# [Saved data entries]
○ ○ ○ ○

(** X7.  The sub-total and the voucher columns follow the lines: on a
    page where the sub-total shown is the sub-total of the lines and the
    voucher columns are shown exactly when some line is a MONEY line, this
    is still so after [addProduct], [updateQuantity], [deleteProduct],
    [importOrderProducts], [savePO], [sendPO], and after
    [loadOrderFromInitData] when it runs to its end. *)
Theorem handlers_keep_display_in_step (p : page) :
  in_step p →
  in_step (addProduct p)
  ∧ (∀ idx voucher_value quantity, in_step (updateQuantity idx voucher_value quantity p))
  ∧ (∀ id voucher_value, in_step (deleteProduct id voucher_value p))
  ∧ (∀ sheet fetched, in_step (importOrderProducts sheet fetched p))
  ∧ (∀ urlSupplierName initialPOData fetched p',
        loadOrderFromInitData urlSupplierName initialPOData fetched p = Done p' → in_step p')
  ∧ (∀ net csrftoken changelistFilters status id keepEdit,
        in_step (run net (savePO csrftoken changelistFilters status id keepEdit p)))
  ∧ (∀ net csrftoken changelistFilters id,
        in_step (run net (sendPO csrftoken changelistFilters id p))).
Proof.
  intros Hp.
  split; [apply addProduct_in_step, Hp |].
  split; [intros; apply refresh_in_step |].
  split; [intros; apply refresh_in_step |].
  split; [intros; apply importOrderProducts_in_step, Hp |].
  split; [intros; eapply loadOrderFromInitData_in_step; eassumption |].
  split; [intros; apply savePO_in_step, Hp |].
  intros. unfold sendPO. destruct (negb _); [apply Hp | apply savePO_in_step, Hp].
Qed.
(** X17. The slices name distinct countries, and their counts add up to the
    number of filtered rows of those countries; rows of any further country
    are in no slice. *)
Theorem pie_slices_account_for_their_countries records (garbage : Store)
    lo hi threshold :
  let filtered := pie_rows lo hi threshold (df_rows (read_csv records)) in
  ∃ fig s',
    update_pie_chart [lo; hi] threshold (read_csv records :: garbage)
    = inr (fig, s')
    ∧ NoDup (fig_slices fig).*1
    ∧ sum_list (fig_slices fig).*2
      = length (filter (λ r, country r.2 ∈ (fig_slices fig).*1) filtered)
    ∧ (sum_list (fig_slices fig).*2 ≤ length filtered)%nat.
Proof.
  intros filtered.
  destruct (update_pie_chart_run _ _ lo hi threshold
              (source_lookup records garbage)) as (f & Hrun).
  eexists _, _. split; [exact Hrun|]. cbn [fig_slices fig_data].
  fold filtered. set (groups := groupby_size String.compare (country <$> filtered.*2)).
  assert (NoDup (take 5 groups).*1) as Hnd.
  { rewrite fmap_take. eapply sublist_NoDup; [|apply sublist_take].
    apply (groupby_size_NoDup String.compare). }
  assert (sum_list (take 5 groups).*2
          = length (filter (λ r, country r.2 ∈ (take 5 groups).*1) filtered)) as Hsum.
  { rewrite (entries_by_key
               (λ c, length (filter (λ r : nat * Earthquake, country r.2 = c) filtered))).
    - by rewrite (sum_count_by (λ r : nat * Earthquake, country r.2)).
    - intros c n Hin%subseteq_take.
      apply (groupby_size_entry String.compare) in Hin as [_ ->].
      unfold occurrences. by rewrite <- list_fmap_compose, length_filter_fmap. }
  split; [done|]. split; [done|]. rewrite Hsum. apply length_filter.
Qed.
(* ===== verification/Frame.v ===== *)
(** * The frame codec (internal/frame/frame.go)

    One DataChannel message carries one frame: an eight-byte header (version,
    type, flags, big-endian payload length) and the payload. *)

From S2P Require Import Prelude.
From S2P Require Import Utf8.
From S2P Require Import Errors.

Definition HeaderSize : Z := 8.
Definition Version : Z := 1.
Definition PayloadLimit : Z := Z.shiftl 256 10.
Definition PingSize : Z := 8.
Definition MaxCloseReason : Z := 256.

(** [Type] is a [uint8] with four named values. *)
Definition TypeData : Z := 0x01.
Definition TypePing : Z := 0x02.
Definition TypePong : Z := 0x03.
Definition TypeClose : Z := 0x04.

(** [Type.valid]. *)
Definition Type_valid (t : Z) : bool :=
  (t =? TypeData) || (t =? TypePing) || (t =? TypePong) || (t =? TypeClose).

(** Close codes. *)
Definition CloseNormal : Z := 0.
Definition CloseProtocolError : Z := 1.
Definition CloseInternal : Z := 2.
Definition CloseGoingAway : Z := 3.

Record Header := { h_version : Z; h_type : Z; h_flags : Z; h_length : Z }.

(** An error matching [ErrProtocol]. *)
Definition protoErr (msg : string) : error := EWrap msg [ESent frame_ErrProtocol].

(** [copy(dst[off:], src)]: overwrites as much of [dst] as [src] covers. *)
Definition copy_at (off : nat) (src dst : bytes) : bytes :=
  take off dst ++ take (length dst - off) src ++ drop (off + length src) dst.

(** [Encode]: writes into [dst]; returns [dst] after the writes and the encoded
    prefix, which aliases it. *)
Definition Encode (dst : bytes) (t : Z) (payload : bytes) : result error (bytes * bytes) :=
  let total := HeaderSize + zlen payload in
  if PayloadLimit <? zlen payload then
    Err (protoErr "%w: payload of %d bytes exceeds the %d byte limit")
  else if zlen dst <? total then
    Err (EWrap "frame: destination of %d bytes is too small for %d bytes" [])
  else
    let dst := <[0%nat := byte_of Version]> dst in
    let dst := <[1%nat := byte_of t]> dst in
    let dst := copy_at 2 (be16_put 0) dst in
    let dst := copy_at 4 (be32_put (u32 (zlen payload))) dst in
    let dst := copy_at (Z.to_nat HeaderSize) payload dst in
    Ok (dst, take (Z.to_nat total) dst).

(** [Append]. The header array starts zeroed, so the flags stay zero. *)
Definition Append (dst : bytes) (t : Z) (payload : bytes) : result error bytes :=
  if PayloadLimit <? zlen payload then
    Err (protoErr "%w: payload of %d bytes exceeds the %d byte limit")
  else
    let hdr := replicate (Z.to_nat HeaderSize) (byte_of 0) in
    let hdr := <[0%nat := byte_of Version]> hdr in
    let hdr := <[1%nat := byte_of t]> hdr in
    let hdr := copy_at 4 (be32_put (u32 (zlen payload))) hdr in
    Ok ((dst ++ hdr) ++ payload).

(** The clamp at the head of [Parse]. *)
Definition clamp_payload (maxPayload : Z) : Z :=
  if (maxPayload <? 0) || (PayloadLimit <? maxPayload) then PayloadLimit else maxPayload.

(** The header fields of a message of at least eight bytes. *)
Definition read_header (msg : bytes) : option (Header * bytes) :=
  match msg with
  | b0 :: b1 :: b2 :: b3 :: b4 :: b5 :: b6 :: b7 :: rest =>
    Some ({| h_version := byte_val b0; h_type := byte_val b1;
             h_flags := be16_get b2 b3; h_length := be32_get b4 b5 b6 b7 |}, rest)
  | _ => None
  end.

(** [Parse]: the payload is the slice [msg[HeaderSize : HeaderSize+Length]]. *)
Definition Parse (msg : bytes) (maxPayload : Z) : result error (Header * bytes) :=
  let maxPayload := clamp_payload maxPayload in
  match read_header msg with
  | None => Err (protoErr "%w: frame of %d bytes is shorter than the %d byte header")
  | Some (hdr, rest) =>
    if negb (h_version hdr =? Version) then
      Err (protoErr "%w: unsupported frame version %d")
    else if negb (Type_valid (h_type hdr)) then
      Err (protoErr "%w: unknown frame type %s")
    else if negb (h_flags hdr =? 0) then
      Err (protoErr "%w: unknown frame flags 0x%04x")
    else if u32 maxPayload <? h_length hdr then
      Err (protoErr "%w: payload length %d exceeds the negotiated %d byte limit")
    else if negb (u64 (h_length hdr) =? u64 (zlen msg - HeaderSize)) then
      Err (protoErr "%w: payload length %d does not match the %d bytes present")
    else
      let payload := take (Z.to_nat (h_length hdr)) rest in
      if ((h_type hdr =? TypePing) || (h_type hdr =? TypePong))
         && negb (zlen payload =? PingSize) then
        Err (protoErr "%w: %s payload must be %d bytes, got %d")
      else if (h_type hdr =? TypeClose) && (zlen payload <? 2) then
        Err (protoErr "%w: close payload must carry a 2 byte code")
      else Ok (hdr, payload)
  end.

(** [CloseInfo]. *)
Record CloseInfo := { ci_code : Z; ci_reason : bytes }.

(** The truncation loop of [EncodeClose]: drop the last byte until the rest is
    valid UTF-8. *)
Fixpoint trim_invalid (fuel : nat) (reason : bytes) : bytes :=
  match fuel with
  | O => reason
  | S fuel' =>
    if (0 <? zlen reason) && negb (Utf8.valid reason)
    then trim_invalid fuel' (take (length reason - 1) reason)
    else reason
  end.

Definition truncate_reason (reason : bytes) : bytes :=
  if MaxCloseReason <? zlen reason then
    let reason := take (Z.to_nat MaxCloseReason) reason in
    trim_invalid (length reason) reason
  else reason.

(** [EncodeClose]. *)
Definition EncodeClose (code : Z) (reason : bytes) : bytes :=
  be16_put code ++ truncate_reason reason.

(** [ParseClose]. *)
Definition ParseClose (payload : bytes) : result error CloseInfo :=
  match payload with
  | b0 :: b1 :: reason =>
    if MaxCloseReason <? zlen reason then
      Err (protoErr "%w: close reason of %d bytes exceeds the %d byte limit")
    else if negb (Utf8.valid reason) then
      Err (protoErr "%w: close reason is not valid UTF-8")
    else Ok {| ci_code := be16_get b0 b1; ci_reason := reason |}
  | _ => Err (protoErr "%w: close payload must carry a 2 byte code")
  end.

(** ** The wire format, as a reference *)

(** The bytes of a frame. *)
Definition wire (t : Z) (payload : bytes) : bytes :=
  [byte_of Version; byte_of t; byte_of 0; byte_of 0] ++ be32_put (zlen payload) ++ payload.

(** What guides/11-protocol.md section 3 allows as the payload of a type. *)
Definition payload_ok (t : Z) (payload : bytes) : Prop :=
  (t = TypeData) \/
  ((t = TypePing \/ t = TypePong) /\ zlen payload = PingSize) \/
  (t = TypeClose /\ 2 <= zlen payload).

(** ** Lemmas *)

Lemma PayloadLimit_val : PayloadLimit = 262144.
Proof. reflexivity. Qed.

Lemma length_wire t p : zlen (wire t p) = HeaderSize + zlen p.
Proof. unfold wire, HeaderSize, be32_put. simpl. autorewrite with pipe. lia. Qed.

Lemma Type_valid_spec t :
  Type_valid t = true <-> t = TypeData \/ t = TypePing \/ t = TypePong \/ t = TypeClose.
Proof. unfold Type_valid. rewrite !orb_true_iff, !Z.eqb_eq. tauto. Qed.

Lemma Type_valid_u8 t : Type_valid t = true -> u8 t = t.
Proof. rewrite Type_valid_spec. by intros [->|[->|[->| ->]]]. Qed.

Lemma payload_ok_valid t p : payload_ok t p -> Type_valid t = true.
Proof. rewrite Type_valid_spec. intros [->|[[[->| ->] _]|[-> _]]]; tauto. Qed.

○ ○ ○ ○

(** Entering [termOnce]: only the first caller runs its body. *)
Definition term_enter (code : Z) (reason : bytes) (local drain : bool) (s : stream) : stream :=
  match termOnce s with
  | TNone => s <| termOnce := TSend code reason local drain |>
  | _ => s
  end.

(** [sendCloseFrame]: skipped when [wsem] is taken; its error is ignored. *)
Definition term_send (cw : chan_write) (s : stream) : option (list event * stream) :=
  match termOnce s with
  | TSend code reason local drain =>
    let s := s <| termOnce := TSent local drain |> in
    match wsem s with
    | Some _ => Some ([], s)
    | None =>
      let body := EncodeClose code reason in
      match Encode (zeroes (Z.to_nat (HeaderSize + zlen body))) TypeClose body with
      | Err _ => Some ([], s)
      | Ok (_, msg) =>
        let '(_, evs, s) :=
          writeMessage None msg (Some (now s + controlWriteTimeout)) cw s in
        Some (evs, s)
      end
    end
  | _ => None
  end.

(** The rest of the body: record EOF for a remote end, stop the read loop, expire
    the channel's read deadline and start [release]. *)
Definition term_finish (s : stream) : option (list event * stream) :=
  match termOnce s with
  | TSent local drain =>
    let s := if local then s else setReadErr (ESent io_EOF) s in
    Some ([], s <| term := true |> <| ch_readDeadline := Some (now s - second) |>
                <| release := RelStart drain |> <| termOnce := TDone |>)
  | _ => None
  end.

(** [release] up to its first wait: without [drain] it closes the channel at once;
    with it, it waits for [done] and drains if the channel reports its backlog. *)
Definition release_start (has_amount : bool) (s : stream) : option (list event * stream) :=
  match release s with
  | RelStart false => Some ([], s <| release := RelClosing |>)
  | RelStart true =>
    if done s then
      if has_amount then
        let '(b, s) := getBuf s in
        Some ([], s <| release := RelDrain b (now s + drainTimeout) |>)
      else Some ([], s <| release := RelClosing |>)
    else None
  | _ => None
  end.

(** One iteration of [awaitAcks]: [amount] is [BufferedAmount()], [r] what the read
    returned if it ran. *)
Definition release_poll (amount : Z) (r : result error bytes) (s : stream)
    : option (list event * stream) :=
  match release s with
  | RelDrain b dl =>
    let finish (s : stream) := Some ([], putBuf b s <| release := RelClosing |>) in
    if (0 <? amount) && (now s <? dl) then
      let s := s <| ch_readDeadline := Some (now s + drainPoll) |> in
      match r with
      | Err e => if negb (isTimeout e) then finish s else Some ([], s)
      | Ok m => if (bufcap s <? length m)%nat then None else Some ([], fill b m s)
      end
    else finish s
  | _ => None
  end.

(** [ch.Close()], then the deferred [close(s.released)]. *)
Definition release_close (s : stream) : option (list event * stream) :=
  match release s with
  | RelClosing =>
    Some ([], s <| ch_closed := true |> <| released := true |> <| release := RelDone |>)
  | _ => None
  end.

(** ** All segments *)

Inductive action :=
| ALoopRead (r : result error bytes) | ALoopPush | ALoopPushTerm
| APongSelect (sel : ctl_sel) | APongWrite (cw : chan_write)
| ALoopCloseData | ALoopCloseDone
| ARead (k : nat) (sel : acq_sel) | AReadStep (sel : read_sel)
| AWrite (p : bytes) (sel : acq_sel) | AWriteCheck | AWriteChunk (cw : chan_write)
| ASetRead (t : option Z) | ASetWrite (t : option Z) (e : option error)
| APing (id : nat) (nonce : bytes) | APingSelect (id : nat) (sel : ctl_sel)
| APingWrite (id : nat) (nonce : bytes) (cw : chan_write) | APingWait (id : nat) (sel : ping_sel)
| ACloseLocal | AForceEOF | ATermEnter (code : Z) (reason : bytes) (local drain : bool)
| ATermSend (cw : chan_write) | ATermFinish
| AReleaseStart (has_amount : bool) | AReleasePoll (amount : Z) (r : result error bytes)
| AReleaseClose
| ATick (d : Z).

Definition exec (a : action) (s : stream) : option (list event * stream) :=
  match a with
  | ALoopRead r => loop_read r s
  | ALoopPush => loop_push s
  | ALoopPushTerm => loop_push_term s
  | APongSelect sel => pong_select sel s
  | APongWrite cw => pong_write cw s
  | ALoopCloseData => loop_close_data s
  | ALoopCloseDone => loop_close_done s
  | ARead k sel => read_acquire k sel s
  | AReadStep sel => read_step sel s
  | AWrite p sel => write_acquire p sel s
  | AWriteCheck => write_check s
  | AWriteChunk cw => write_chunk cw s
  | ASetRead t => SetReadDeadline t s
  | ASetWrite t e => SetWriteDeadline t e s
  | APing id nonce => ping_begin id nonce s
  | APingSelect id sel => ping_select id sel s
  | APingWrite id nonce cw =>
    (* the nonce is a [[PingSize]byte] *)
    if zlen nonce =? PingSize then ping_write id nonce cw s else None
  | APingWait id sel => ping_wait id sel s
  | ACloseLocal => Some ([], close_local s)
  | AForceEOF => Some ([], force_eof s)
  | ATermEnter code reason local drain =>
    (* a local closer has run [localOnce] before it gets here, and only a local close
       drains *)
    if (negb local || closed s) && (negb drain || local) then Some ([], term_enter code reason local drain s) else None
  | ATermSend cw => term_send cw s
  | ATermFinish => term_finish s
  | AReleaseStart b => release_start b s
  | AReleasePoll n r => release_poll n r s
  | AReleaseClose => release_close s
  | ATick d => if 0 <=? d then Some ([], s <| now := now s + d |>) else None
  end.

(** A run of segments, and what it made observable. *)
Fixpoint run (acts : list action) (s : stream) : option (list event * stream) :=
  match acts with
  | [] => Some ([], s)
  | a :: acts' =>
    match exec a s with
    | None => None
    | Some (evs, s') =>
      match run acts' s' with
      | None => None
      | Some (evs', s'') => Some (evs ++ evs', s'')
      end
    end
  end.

○ ○ ○ ○

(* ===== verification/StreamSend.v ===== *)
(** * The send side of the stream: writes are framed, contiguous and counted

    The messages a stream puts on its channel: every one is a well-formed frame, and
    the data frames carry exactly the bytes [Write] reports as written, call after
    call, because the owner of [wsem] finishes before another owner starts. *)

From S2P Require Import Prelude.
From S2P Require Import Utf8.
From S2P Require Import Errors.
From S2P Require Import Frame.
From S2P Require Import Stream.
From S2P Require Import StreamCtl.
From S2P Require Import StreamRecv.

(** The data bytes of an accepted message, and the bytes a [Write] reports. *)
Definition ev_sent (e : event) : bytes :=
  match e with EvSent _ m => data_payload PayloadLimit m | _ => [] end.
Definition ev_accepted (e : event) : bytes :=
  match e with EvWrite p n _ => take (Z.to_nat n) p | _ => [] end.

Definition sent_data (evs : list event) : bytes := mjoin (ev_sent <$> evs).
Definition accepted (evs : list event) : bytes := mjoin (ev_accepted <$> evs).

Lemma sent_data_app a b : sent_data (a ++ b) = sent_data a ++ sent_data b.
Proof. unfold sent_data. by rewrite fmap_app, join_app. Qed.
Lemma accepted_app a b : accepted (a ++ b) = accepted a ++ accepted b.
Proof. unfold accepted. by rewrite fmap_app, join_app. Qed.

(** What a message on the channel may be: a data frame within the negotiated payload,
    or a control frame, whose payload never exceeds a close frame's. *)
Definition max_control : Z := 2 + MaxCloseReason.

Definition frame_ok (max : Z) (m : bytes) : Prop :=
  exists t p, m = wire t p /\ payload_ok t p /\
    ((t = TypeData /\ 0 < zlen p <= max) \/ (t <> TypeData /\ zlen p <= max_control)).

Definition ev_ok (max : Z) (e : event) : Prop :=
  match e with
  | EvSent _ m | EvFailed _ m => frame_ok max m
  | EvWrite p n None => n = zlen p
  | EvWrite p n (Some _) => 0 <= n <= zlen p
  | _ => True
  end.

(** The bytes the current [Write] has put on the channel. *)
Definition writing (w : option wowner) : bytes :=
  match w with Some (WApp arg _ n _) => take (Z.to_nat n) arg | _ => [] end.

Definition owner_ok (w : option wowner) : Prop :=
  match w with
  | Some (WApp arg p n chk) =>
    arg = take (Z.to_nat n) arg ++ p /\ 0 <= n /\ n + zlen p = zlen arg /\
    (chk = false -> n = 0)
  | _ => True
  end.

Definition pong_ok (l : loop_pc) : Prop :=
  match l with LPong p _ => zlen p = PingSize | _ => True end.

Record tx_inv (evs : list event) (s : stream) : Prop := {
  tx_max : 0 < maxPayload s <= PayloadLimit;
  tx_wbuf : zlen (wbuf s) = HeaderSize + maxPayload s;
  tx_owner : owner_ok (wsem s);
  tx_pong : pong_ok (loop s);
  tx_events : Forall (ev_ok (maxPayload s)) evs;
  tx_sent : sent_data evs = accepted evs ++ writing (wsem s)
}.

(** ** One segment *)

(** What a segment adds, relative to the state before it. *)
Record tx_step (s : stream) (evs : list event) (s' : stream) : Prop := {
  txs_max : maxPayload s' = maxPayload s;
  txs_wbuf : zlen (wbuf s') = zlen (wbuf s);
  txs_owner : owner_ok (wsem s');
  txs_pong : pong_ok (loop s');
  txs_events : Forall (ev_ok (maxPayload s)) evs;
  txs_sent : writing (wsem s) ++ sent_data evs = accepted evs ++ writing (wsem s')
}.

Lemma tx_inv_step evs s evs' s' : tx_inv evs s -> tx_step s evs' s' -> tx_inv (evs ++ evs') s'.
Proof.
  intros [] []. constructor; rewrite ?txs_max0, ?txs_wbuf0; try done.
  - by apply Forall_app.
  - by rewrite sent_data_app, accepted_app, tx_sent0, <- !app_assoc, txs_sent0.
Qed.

○ ○ ○ ○

# [Work request]
Beginning at the line above with "lines: on a" and finishing at the line with "is still so", return each line exactly and return nothing else.

# [Exercise result]
(** X7.  The sub-total and the voucher columns follow the lines: on a
    page where the sub-total shown is the sub-total of the lines and the
    voucher columns are shown exactly when some line is a MONEY line, this
    is still so after [addProduct], [updateQuantity], [deleteProduct],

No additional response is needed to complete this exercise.